St-Pierre, Christiane. Absente pour la journée, Moncton, Perce-Neige, coll. « Prose », 2015 [1989, aux Éditions d’Acadie], 175 p.
Absente pour la journée de Christiane St-Pierre, que les Éditions Perce-Neige viennent tout juste de rééditer, raconte l’histoire de tout un village qui vit au rythme de l’imagination de Mademoiselle Anita. La première page du roman sert à présenter le personnage : «Femme adulée et aimée par tout le village, Anita Leduc n’avait pourtant jamais pris l’avion de sa vie» (p. 12). Les innombrables récits de voyage qu’elle invente permettent néanmoins aux gens du village de rêver et de voyager partout à travers le monde : «avec elle, [ils participaient] à un grand jeu dont elle [fixait] elle-même les règles» (p. 71). Le lecteur aussi se prend au jeu, car en lisant, il a un peu l’impression d’être suspendu dans le temps, toujours entre deux rêves.
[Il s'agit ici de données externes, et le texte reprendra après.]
(** Every allowed operation is defined and keeps the invariant. *)
Lemma run_op_ok o s : ok s → allowed o s → ∃ s', run_op env o s = Some s' ∧ ok s'.
Proof.
  intros Hok Ha. pose proof Hok as [Hz He Hraw Hs Ho Hl]. destruct o; simpl in *.
  - eexists. split; [done|]. destruct Ha. by apply new_raw_ok.
  - destruct Ha as [->|Hr].
    + unfold DeleteLocalRef. rewrite (proj2 (Z.eqb_neq env 0)) by done. simpl. eexists. split; [done|].
      replace (raw s ∖ {[0]}) with (raw s); [by destruct s|].
      assert (0 ∉ raw s) by (intros H; by destruct (Hraw 0 H)). set_solver.
    + destruct (Hraw r Hr). unfold DeleteLocalRef.
      rewrite (proj2 (Z.eqb_neq env 0)), (proj2 (Z.eqb_neq r 0)), bool_decide_eq_true_2 by done. simpl.
      eexists. split; [done|]. by apply delete_raw_ok.
  - destruct Ha as [Hx Hr].
    pose proof (empty_scope_ok s x Hok Hx) as He'.
    destruct (reset_spec _ x (MkScope env 0) r He') as (l & E & H); simpl; [by rewrite lookup_insert_eq|tauto|].
    simpl in E. unfold ScopedLocalRef. rewrite E. simpl. eexists. split; [done|].
    simpl in H. by rewrite insert_insert_eq in H.
  - destruct Ha as (sc & Hx & Hr). rewrite Hx. simpl.
    destruct (reset_spec s x sc r Hok Hx Hr) as (l & E & H). rewrite E. simpl. by eexists.
  - destruct Ha as [sc Hx]. rewrite Hx. simpl. eexists. split; [done|]. rewrite (He x sc Hx). by apply take_ok.
  - destruct Ha as [Hx [sc Hy]]. rewrite Hy. unfold move, ScopedLocalRef. simpl. rewrite (He y sc Hy).
    assert (x ≠ y) as Hxy by congruence.
    pose proof (take_ok s y sc Hok Hy) as Ht. apply (empty_scope_ok _ x) in Ht; simpl in *; [|by rewrite lookup_insert_ne].
    destruct (reset_spec _ x (MkScope env 0) (local_ref_ sc) Ht) as (l & E & H); simpl in *;
      [by rewrite lookup_insert_eq|destruct (given_up (local_ref_ sc) (raw s)); tauto|].
    rewrite E. simpl. eexists. split; [done|]. rewrite insert_insert_eq, (retaken s y sc Hok Hy) in H. done.
  - destruct Ha as (Hx & [sc Hy] & Hr & Hnew). rewrite Hy. unfold clone, ScopedLocalRef. simpl.
    rewrite (He y sc Hy), (proj2 (Z.eqb_neq env 0)) by done. destruct (Z.eqb_spec (local_ref_ sc) 0) as [E0|E0].
    + eexists. split; [done|]. by apply empty_scope_ok.
    + pose proof (new_raw_ok s r Hok Hr Hnew) as Hn. apply (empty_scope_ok _ x) in Hn; [|done].
      destruct (reset_spec _ x (MkScope env 0) r Hn) as (l & E & H); simpl in *; [by rewrite lookup_insert_eq|set_solver|].
      rewrite E. simpl. eexists. split; [done|]. rewrite insert_insert_eq in H.
      replace (({[r]} ∪ raw s) ∖ {[r]}) with (raw s) in H; [done|].
      assert (r ∉ raw s) by (intros Hin; by destruct (Hraw r Hin)). set_solver.
  - destruct Ha as [[this Hx] [sc Hy]]. by apply (assign_ok s x y this sc).
  - destruct Ha as [sc Hx]. rewrite Hx. simpl. unfold destroy.
    destruct (reset_spec s x sc 0 Hok Hx) as (l & E & H); [by left|]. rewrite E. simpl. eexists. split; [done|].
    apply (drop_ok _ x (MkScope env 0)) in H; simpl in *; [|by rewrite lookup_insert_eq|done].
    rewrite delete_insert_eq in H. replace (raw s ∖ {[0]}) with (raw s) in H; [done|].
    assert (0 ∉ raw s) by (intros H'; by destruct (Hraw 0 H')). set_solver.
Qed.
(** [it++] as a statement: the iterator it returns is destroyed. *)
Definition advance_postfix (it : Element) (j : Java) : option (Element * Java) :=
  '(tmp, j) ← postfix_increment it j;
  j ← destroy_element tmp j;
  Some (it, j).

(** The constructor of the scope; [size_] holds [junk] before it is set. *)
Definition ScopedObjectArray (env junk local_ref : Z) (j : Java) : option (ObjectArray * Java) :=
  reset_array local_ref (MkObjectArray env 0 junk) j.

(** ** What an element holds *)

(** The object of an index; null out of range, as in [obtain]. *)
Definition elem (i : Z) (l : list Z) : Z :=
  if (0 <=? i) && (i <? Z.of_nat (length l)) then default 0 (l !! Z.to_nat i) else 0.

Context (env ref a : Z) (l : list Z).
Context (Henv : env ≠ 0).
Context (Hnew : ∀ live, new_ref live ≠ 0 ∧ new_ref live ∉ live).

(** Since [j0], the scope [s] has taken a reference to the object [o] and nothing
    else has changed. *)
Record held (j0 j : Java) (o : Z) (s : Scope) : Prop := {
  held_arrays : arrays j = arrays j0;
  held_thrown : thrown j = thrown j0;
  held_denotes r : r ∈ refs_ j0 → denotes j !! r = denotes j0 !! r;
  held_null : o = 0 → local_ref_ s = 0 ∧ refs_ j = refs_ j0;
  held_object : o ≠ 0 → env_ s = env ∧ local_ref_ s ≠ 0 ∧ local_ref_ s ∉ refs_ j0 ∧
    refs_ j = {[local_ref_ s]} ∪ refs_ j0 ∧ denotes j !! local_ref_ s = Some o
}.


Lemma object_of_held j0 j o s r v :
  held j0 j o s → object_of r j0 = Some v → object_of r j = Some v.
Proof.
  intros [_ _ Hd Hn Ho]. unfold object_of. destruct (Z.eqb_spec r 0); [done|].
  case_bool_decide as Hr; [|done]. intros E. rewrite bool_decide_eq_true_2; [by rewrite Hd|].
  destruct (decide (o = 0)) as [H0|H0]; [by rewrite (proj2 (Hn H0))|]. destruct (Ho H0) as (_ & _ & _ & -> & _). set_solver.
Qed.

Lemma array_of_held j0 j o s r x : held j0 j o s → array_of r j0 = Some x → array_of r j = Some x.
Proof.
  intros Hh. unfold array_of. rewrite (held_arrays _ _ _ _ Hh).
  destruct (object_of r j0) as [v|] eqn:E; [|done]. by rewrite (object_of_held _ _ _ _ _ _ Hh E).
Qed.

(** The item denotes the object. *)
Lemma item_held j0 j o s : held j0 j o s → object_of (local_ref_ s) j = Some o.
Proof.
  intros [_ _ _ Hn Ho]. unfold object_of. destruct (decide (o = 0)) as [->|H0]; [by rewrite (proj1 (Hn eq_refl))|].
  destruct (Ho H0) as (_ & Hr & _ & E & Hd). rewrite (proj2 (Z.eqb_neq _ 0)) by done.
  by rewrite E, bool_decide_eq_true_2 by set_solver.
Qed.

Lemma held_refl j e : held j j 0 (MkScope e 0).
Proof. by split. Qed.

(** What a new reference to an object, put into a scope, holds. *)
Lemma NewLocalRef_held o j :
  ∃ s, on_refs (ScopedLocalRef env (NewLocalRef o j).1) (NewLocalRef o j).2 = Some (s, (NewLocalRef o j).2) ∧
    s = MkScope env (NewLocalRef o j).1 ∧ held j (NewLocalRef o j).2 o s.
Proof.
  exists (MkScope env (NewLocalRef o j).1). unfold NewLocalRef. destruct (Z.eqb_spec o 0) as [->|Ho]; simpl.
  - split_and!; [|done|apply held_refl]. unfold on_refs, with_refs. simpl. by destruct j.
  - destruct (Hnew (refs_ j)) as [H0 Hn]. unfold on_refs, ScopedLocalRef, reset. simpl.
    rewrite (proj2 (Z.eqb_neq (new_ref _) 0)) by done. simpl. split_and!; [done..|].
    split; simpl; [done|done| |done|intros _; split_and!; [done..|by rewrite lookup_insert_eq]].
    intros r Hr. rewrite lookup_insert_ne; [done|]. by intros <-.
Qed.

Lemma obtain_held i j :
  array_of ref j = Some (a, l) →
  ∃ s j', obtain env ref i (Z.of_nat (length l)) j = Some (s, j') ∧ held j j' (elem i l) s ∧
    env_ s = if (0 <=? i) && (i <? Z.of_nat (length l)) then env else 0.
Proof.
  intros Ha. unfold obtain, elem, GetObjectArrayElement. rewrite (proj2 (Z.eqb_neq env 0)) by done.
  assert ((i <? 0) || (i >=? Z.of_nat (length l)) = negb ((0 <=? i) && (i <? Z.of_nat (length l)))) as ->
    by (rewrite Z.geb_leb; destruct (Z.ltb_spec i 0), (Z.leb_spec 0 i), (Z.leb_spec (Z.of_nat (length l)) i),
          (Z.ltb_spec i (Z.of_nat (length l))); done || lia).
  destruct (0 <=? i) eqn:H0; [|eexists _, _; split; [done|split; [apply held_refl|done]]].
  destruct (i <? Z.of_nat (length l)) eqn:Hi; [|eexists _, _; split; [done|split; [apply held_refl|done]]].
  rewrite Ha. simpl.
  destruct (lookup_lt_is_Some_2 l (Z.to_nat i)) as [o Ho]; [lia|]. rewrite Ho. simpl.
  destruct (NewLocalRef_held o j) as (s & E & -> & Hh). destruct (NewLocalRef o j) as [r j']. simpl in *. rewrite Hi. simpl. rewrite E.
  by eexists _, _.
Qed.

(** Dropping what is held. *)
Lemma drop_held j0 j o s :
  held j0 j o s →
  (if negb (local_ref_ s =? 0) then DeleteLocalRef (env_ s) (local_ref_ s) (refs_ j) else Some (refs_ j)) = Some (refs_ j0).
Proof.
  intros [_ _ _ Hn Ho]. destruct (decide (o = 0)) as [H0|H0].
  - destruct (Hn H0) as [-> ->]. done.
  - destruct (Ho H0) as (-> & Hr & Hni & -> & _). rewrite (proj2 (Z.eqb_neq _ 0)) by done. cbn [negb].
    unfold DeleteLocalRef. rewrite (proj2 (Z.eqb_neq env 0)), (proj2 (Z.eqb_neq _ 0)) by done.
    rewrite bool_decide_eq_true_2 by set_solver. f_equal. set_solver.
Qed.

(** A scope reset to what another one holds: what it held is given up. *)
Lemma reset_held j0 j j1 o o' this s :
  held j0 j o this → held j j1 o' s →
  ∃ live, reset (local_ref_ s) this (refs_ j1) = Some (MkScope (env_ this) (local_ref_ s), live) ∧
    held j0 (with_refs live j1) o' s.
Proof.
  intros Hh Hs. pose proof (drop_held _ _ _ _ Hh) as Hd.
  destruct Hh as [Ha Ht Hden Hn Ho], Hs as [Ha' Ht' Hden' Hn' Ho'].
  assert (refs_ j0 ⊆ refs_ j) as Hsub.
  { destruct (decide (o = 0)) as [H0|H0]; [by rewrite (proj2 (Hn H0))|]. destruct (Ho H0) as (_ & _ & _ & -> & _). set_solver. }
  assert (∀ live, (o' = 0 → live = refs_ j0) → (o' ≠ 0 → live = {[local_ref_ s]} ∪ refs_ j0) →
    held j0 (with_refs live j1) o' s) as Hend.
  { intros live H1 H2. split; simpl; [congruence|congruence| | |].
    - intros r Hr. rewrite Hden', Hden; [done..|]. by apply Hsub.
    - intros E. split; [by apply Hn'|auto].
    - intros E. destruct (Ho' E) as (? & ? & ? & ? & ?). split_and!; try done; [set_solver|auto]. }
  unfold reset. destruct (decide (o' = 0)) as [E'|E'].
  - destruct (Hn' E') as [Es Er]. rewrite Es, Er, (Z.eqb_sym 0).
    destruct (local_ref_ this =? 0) eqn:E; cbn [negb] in *.
    + apply Z.eqb_eq in E. destruct this as [e r]. simpl in *. rewrite E. eexists. split; [done|]. apply Hend; congruence.
    + rewrite Hd. simpl. eexists. split; [done|]. apply Hend; congruence.
  - destruct (Ho' E') as (He & H0 & Hni & Er & Hv).
    destruct (decide (o = 0)) as [E|E].
    + destruct (Hn E) as [-> Er0]. rewrite (proj2 (Z.eqb_neq _ 0)) by done. simpl.
      eexists. split; [done|]. apply Hend; congruence.
    + destruct (Ho E) as (-> & H1 & Hni1 & Er1 & _).
      assert (local_ref_ s ≠ local_ref_ this) by (intros Eq; rewrite Eq, Er1 in Hni; set_solver).
      rewrite (proj2 (Z.eqb_neq (local_ref_ s) _)), (proj2 (Z.eqb_neq _ 0)) by done. cbn [negb].
      unfold DeleteLocalRef. rewrite (proj2 (Z.eqb_neq env 0)), (proj2 (Z.eqb_neq _ 0)) by done.
      rewrite bool_decide_eq_true_2 by set_solver. simpl. eexists. split; [done|]. apply Hend; [done|].
      intros _. rewrite Er, Er1. set_solver.
Qed.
Le temps présent du récit se situe à la fin des années 1980 (époque contemporaine de la première édition du roman), dans un village qui n’est pas nommé. On y relate la vie de Mademoiselle Anita, arrivée au village à l’âge de quinze ans et rendue à l’aube de son soixante-dixième anniversaire. Au fil du roman, on apprend peu de choses sur elle, à part qu’elle a toujours vécu seule dans sa maison et qu’elle passait la plupart de son temps à lire et à se balader sur la plage. Bien qu’elle soit décrite comme vivant de façon complètement isolée dans sa jeunesse, on apprend qu’au fil du temps certaines personnes, ayant accepté d’entrer dans son jeu et de vivre au rythme de ses voyages imaginaires, ont réussi à se lier d’amitié avec elle.
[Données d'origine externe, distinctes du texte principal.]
(** With the logger of the examples set, [Do] writes one line and returns
    what it returns without a logger. *)
Example Do_with_a_logger :
  run (@Do (Examples.served 500 Examples.boom) Mini.Error_Decoder Error
         Mini.Error_Decoder Examples.loud_client Examples.get_workspaces None)
      World0
  = run (Examples.Do_served 500 Examples.boom Examples.get_workspaces None)
        World0
  /\ length (diag (exec (@Do (Examples.served 500 Examples.boom)
                            Mini.Error_Decoder Error Mini.Error_Decoder
                            Examples.loud_client Examples.get_workspaces None)
                      World0)) = 1%nat
  /\ diag (exec (Examples.Do_served 500 Examples.boom Examples.get_workspaces
                   None) World0) = [].
Proof. vm_compute. repeat split. Qed.

(** * Further properties of the package *)

Section Transport.
Context `{Platform}.
Context {Error_Decoder : Decoder Error}.

Ltac open_Do :=
  unfold run, exec, error_of, Do, http_Client_Do, RoundTrip, next_RoundTrip,
    defer, Body_Close, Decode, bind, ret, io_Copy, keyed in *;
  cbn [fst snd wire] in *.

Ltac past_logf :=
  match goal with
  | |- context [logf ?c ?f ?v ?w] =>
      let E := fresh "E" in
      let w' := fresh "w" in
      pose proof (logf_frame c f v w) as E;
      destruct (logf c f v w) as [[] w'];
      unfold observable in E; cbn [fst snd wire closed codec] in E;
      destruct w'; cbn [wire closed codec] in E; inversion E; subst; clear E
  end.

(** Every branch of [Do] after the response was read in full. *)
Ltac branches r v :=
  destruct (StatusCode r =? 404);
  [| destruct ((StatusCode r <? 200) || (StatusCode r >? 300));
     [cbn; destruct (json_Decode _ _) as [? [?|]]
     | destruct v as [?|];
       [destruct (String.length (data (Body r)) =? 0)%nat |]]].

(** X1. [RoundTrip] of the transport hands the request to the next
    transport once and returns its answer as it is.  The request it hands
    on is the one it was given with [X-Api-Key] set to the key alone,
    whatever the caller had put there; every other header, the method, the
    URL and the body are as the caller built them. *)
Theorem RoundTrip_sets_the_key (t : transport) (r : Request) (w : World) :
  RoundTrip t r w
  = (DefaultTransport (wire w) (set_Header "X-Api-Key" (apiKey t) r),
     {| wire := set_Header "X-Api-Key" (apiKey t) r :: wire w;
        closed := closed w; codec := codec w; diag := diag w |})
  /\ has_header "X-Api-Key" (apiKey t) (set_Header "X-Api-Key" (apiKey t) r)
  /\ (forall k, k <> "X-Api-Key" ->
        req_Header (set_Header "X-Api-Key" (apiKey t) r) !! k
        = req_Header r !! k)
  /\ Method (set_Header "X-Api-Key" (apiKey t) r) = Method r
  /\ req_URL (set_Header "X-Api-Key" (apiKey t) r) = req_URL r
  /\ req_Body (set_Header "X-Api-Key" (apiKey t) r) = req_Body r.
Proof.
  split; [reflexivity |].
  unfold has_header, set_Header, Header_Set. cbn.
  split; [apply lookup_insert_eq |].
  split; [| auto].
  intros k Hk. apply lookup_insert_ne. congruence.
Qed.

(** X2. The body of a response is closed once on every path of [Do] that
    has a response without error, and [Do] closes nothing when the
    transport failed. *)
Theorem Do_closes_the_body_once {T} `{Decoder T} (c : Client) (req : Request)
    (v : option T) (w : World) :
  closed (exec (Do c req v) w)
  = match DefaultTransport (wire w) (keyed c req) with
    | Responded _ => S (closed w)
    | Failed _ _ => closed w
    end.
Proof.
  open_Do.
  destruct (DefaultTransport _ _) as [r | r err]; [| reflexivity].
  destruct (failure (Body r)); [reflexivity |].
  past_logf. branches r v; reflexivity.
Qed.

(** X3. When [c.Client.Do] comes back with an error, [Do] returns what it
    got: the response, if any, and the error without a stack wrapper; the
    destination is untouched, and the world is as the client's call left
    it: no log line, no decoder call, nothing closed. *)
Theorem Do_client_failure {T} `{Decoder T} (c : Client) (req : Request)
    (v : option T) (w w1 : World) (r : option Response) (err : error) :
  http_Client_Do c req w = (Failed r err, w1) ->
  Do c req v w = ((r, Some err, v), w1).
Proof. intros Hdo. unfold Do, bind, ret. rewrite Hdo. reflexivity. Qed.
Mademoiselle Anita ne fait pas qu’inventer des histoires pour tous les gens du village, c’est aussi elle qui, par ses paroles, donne espoir à ses amis. Parmi ceux-ci, il y a Geneviève, une artiste qui, après la mort de son conjoint, avait renoncé à la peinture. Toutefois, Mademoiselle Anita réussit à la convaincre de venir s’installer au village et de recommencer à peindre. C’est au moment où celle-ci termine une série de tableaux pour sa première exposition qu’a lieu le dénouement de l’histoire. À travers l’histoire d’Anita, on découvre ainsi des fragments de la vie des villageois qui l’ont côtoyée.
Le personnage qu’a créé Christiane St-Pierre soulève des questions qui reviennent constamment dans la société actuelle, notamment au sujet du féminisme et de l’acceptation des différences, ce qui fait que la «fille vieille» paraît définitivement en avance sur son temps à l’époque mise en scène par le roman. Mis à part son imagination débordante, Mademoiselle Anita est aussi caractérisée par son indépendance et sa force de caractère. Ces traits font d’elle un personnage unique et la différencient des autres habitants du village qui sont, quant à eux, plutôt représentés en fonctions de stéréotypes. On n’a qu’à penser à l’épicière, qui se fait un devoir de transmettre les commérages.
Ce petit roman d’environ 160 pages pourrait facilement en faire le double, car l’histoire de Mademoiselle Anita ouvre la porte à un grand nombre de possibilités ou de détails. Par contre, ces parties de l’histoire sont laissées à la discrétion de chaque lecteur. L’effet est efficace, puisque, comme le fait la protagoniste pour ses récits de voyage, le lecteur est appelé à utiliser son imagination pour reconstituer l’histoire d’Anita et sa jeunesse au village. Malgré les ellipses, le récit est assez facile à suivre et l’histoire linéaire est ponctuée de retours en arrière, notamment pour donner des indices sur la jeunesse d’Anita et le développement des relations entre elle et ceux qui sont devenus ses amis. La part de mystère et le fait qu’on n’entre pas en profondeur dans la psychologie des personnages sont peut-être ce qui fait que le roman est encore d’actualité aujourd’hui.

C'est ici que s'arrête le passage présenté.